Ampel will Mangel an Fachkräften entgegenwirken - Mehr Einwanderung

Ampel will Mangel an Fachkräften entgegenwirken – Mehr Einwanderung

Deutschland schrunpft seit Jahren, zumindest wenn es nicht mehr Einwanderung gibt. Diese Erkenntnis ist nicht wirklich neu auch wenn es verschiedentlich anders dargestellt und auch wahrgenommen wird.

Mehr Einwanderung kann also helfen, unseren Bedarf an Arbeitskräften zu sichern. Natürlich ist das kein einfacher Weg, denn die Probleme bei der Qualifizierung oder der Anerkennung von ausländischen Abschlüssen sind nach wie vor gross. Zudem gibt es dutzende von Regelungen, die es Fachkräften und Arbeitgebern schwer machen, zueinander zu finden.

Trotzdem hat sich auch die neue Regierung auf die Fahnen geschrieben, dieses Problem angehen zu wollen. Zu groß ist der Druck aus der Wirtschaft, der sich gerade auch in den Zeiten der Pandemie wieder erhöht hat. Tatsächlich gibt es gerade in zukunftsträchtigen oder personalintensiven Bereichen wie der IT oder dem Gesundheitswesen seit einiger Zeit kaum noch Bewerberinnen und Bewerber. Somit geht es neben dem aktuellen Bedarf auch darum, die zukunftsfähigkeit des Wirtschaftsstandorts Deutschland zu sichern. Dabei dürfte nur ein Zusammenspiel aller BEteiligeten und Bündelung der Kräfte helfen. Denn auch international hat der Wettstreit um die Fachkräfte längst begonnen.

Lesen Sie hier einen Auszug aus dem Artikel zum Thema und folgen dem Link unten zum Originalartikel:

BERLIN(dpa-AFX) – Die Ampel-Koalition will dem Mangel an Fachkräften in Deutschland entgegenwirken. Deutschland brauche mehr Arbeitskräfteeinwanderung, heißt es in dem am Mittwoch von SPD, Grünen und FDP vorgelegten Koalitionsvertrag. Das Einwanderungsrecht solle weiterentwickelt werden.

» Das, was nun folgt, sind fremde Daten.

Lemma dispatch_pages_spec (seen : gset string) (r : Element) (p : string) :
  In p (snd (dispatch seen r))
  <-> (PyStr.lower (tag r) = "urlset" /\ listed_by_urlset r p)
      \/ (PyStr.lower (tag r) <> "sitemapindex"
          /\ PyStr.lower (tag r) <> "urlset"
          /\ listed_by_unknown_root r p).
Proof.
  unfold dispatch, listed_by_urlset, listed_by_unknown_root.
  destruct (String.eqb_spec (PyStr.lower (tag r)) "sitemapindex") as [Hi | Hi].
  - cbn [snd In]. split; [intros [] |].
    intros [[Hu _] | [Hn _]]; [rewrite Hi in Hu; discriminate | contradiction].
  - destruct (String.eqb_spec (PyStr.lower (tag r)) "urlset") as [Hu | Hu].
    + cbn [snd]. rewrite child_locs_spec. split.
      * intros H. left. split; [exact Hu | exact H].
      * intros [[_ H] | (_ & Hn & _)]; [exact H | contradiction].
    + cbn [snd]. rewrite filter_In, all_locs_spec. unfold ends_with_xml. split.
      * intros [(loc & txt & Hb & Ht & Hx & Hne & ->) Hend]. right.
        split; [exact Hi |]. split; [exact Hu |].
        exists loc, txt. repeat (split; [assumption |]).
        split; [reflexivity |].
        intros Hs. apply endswith_iff in Hs. rewrite Hs in Hend. discriminate.
      * intros [[Hu' _] | (_ & _ & loc & txt & Hb & Ht & Hx & Hne & -> & Hend)];
          [contradiction |].
        split; [exists loc, txt; repeat (split; [assumption |]); reflexivity |].
        apply negb_true_iff.
        destruct (PyStr.endswith (PyStr.strip txt) ".xml") eqn:E;
          [| reflexivity].
        exfalso. apply Hend. apply endswith_iff. exact E.
Qed.

Lemma pages_of_spec
    (requests_get : string -> string -> Z -> option (Z * string))
    (ET_fromstring : string -> option Element) (timeout : Z) (ua : string)
    (s p : string) :
  In p (pages_of requests_get ET_fromstring timeout ua s)
  <-> exists body root,
      _fetch_text requests_get s timeout ua = (200, body)
      /\ body <> ""
      /\ ET_fromstring body = Some root
      /\ ((PyStr.lower (tag (strip_namespaces root)) = "urlset"
           /\ listed_by_urlset (strip_namespaces root) p)
          \/ (PyStr.lower (tag (strip_namespaces root)) <> "sitemapindex"
              /\ PyStr.lower (tag (strip_namespaces root)) <> "urlset"
              /\ listed_by_unknown_root (strip_namespaces root) p)).
Proof.
  unfold pages_of, visit.
  destruct (_fetch_text requests_get s timeout ua) as [code body].
  destruct (Z.eqb_spec code 200) as [-> | Hcode]; cbn [negb orb].
  - destruct body as [| c rest]; cbn [PyStr.truthy negb].
    + split; [intros [] | intros (b & r & E & Hne & _)].
      injection E as <-. congruence.
    + destruct (ET_fromstring (String c rest)) as [root |] eqn:Ep.
      * rewrite dispatch_pages_spec. split.
        -- intros H. exists (String c rest), root.
           split; [reflexivity |]. split; [discriminate |].
           split; [exact Ep | exact H].
        -- intros (b & r & E & _ & Er & H). injection E as <-.
           rewrite Ep in Er. injection Er as <-. exact H.
      * split; [intros [] | intros (b & r & E & _ & Er & _)].
        injection E as <-. rewrite Ep in Er. discriminate.
  - split; [intros [] | intros (b & r & E & _)].
    injection E as E _. congruence.
Qed.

Neben dem bestehenden Recht solle mit der Einführung einer „Chancenkarte“ auf Basis eines Punktesystems eine zweite Säule etabliert werden, um Arbeitskräften zur Jobsuche den gesteuerten Zugang zum deutschen Arbeitsmarkt zu ermöglichen.

„Die Blue Card werden wir im nationalen Recht auf nicht-akademische Berufe ausweiten“, heißt es. Voraussetzung werde ein konkretes Jobangebot zu marktüblichen Konditionen sein. Zugleich sollten Hürden bei der Anerkennung von Bildungs- und Berufsabschlüssen aus dem Ausland abgesenkt werden.

Personalengpässe in Unternehmen nehmen aus Sicht der deutschen Wirtschaft zu. Es werde für Firmen immer mühsamer, sich dagegen zu stemmen, hatte der stellvertretende Hauptgeschäftsführer des Deutschen Industrie- und Handelskammertags (DIHK), Achim Dercks, am Montag gesagt. Der DIHK spricht in einem Report von gravierenden Folgen. Mit dem Fachkräfteeinwanderungsgesetz seien zwar Möglichkeiten geschaffen worden, um die Zuwanderung aus Nicht-EU-Staaten zu erleichtern. Das Gesetz müsse aber noch seinen Praxistest bestehen, so Dercks.